This exercise calls for every line of the listing below that contains the word "ChatRuntimeOptions".
- - -
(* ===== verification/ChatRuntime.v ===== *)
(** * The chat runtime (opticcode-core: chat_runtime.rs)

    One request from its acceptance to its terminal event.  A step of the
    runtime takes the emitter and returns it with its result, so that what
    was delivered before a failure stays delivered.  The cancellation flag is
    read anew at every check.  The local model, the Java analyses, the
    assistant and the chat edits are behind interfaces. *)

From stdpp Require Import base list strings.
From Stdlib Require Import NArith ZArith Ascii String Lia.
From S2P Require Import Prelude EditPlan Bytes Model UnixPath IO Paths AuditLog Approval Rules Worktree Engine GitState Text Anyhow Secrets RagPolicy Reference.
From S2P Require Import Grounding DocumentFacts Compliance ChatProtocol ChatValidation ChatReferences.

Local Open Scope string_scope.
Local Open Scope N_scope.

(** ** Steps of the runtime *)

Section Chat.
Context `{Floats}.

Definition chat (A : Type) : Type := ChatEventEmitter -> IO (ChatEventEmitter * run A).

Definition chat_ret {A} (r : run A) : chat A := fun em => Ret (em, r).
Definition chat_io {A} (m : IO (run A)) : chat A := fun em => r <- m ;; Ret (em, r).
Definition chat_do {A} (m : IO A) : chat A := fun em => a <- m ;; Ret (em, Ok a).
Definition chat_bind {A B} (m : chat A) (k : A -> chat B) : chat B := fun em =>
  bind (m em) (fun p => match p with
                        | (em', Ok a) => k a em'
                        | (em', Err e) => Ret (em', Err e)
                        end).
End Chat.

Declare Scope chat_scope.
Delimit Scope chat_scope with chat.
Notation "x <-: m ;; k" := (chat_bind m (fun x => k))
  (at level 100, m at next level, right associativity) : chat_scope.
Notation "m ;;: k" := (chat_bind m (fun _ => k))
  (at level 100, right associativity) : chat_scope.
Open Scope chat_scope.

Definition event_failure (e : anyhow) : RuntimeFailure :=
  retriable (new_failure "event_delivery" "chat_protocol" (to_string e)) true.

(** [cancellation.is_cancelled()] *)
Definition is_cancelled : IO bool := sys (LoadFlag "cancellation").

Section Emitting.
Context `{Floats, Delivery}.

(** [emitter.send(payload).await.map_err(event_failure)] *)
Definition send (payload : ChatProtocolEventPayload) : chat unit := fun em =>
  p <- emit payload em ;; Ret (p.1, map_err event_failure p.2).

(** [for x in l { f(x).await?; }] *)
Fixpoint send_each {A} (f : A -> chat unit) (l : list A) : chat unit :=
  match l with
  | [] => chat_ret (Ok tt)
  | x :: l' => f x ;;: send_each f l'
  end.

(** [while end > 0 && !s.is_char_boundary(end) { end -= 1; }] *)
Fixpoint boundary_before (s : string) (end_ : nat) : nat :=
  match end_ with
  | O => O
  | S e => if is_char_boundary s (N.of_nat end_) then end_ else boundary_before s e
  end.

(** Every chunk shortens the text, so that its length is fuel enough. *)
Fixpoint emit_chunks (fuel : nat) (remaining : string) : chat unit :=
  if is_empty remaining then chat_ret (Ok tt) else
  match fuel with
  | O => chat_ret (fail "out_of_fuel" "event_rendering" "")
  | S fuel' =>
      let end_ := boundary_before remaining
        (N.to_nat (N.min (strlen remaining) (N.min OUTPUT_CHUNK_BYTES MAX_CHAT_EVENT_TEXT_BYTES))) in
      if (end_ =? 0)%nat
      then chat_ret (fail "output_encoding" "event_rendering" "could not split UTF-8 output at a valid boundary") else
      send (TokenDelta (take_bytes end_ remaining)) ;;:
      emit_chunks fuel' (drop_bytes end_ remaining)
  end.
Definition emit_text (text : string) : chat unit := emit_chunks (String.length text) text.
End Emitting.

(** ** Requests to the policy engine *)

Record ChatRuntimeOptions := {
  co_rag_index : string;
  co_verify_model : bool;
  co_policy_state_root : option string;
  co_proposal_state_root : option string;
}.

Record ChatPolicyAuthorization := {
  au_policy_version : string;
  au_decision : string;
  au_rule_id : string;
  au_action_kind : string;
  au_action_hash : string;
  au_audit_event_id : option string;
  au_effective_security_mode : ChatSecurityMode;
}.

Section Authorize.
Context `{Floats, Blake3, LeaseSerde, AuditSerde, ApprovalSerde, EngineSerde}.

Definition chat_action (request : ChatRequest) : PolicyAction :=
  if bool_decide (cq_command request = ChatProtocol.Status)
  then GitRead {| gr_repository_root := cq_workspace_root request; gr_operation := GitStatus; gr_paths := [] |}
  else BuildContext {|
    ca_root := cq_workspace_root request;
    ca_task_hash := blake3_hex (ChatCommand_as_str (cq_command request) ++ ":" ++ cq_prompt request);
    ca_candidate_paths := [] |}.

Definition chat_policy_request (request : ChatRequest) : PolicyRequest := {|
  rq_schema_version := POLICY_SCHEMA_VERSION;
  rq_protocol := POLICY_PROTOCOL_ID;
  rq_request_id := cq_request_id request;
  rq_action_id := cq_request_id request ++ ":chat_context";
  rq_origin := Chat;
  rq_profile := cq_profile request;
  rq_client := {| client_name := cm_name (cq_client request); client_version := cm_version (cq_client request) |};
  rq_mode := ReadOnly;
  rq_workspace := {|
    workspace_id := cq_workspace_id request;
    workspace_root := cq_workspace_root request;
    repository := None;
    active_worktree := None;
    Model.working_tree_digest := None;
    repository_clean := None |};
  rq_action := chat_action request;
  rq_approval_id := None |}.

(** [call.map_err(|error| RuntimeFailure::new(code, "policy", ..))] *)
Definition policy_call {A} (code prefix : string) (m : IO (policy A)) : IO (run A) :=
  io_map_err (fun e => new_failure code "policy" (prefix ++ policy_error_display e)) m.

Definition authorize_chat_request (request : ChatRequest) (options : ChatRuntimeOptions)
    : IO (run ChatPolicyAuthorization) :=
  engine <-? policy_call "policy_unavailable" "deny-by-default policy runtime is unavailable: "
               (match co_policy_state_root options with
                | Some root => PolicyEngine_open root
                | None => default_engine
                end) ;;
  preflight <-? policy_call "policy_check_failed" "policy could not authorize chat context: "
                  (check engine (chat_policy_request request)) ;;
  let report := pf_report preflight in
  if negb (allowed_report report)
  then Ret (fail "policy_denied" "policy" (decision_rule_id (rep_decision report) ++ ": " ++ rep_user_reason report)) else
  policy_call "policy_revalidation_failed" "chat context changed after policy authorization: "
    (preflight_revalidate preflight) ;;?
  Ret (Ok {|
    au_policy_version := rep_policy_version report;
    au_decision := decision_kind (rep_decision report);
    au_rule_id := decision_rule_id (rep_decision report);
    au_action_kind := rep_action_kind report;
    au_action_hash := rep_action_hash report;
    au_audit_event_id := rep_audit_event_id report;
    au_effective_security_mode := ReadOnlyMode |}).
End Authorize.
- - -
__RESULT OF THE TASK__.
Record ChatRuntimeOptions := {
Definition authorize_chat_request (request : ChatRequest) (options : ChatRuntimeOptions)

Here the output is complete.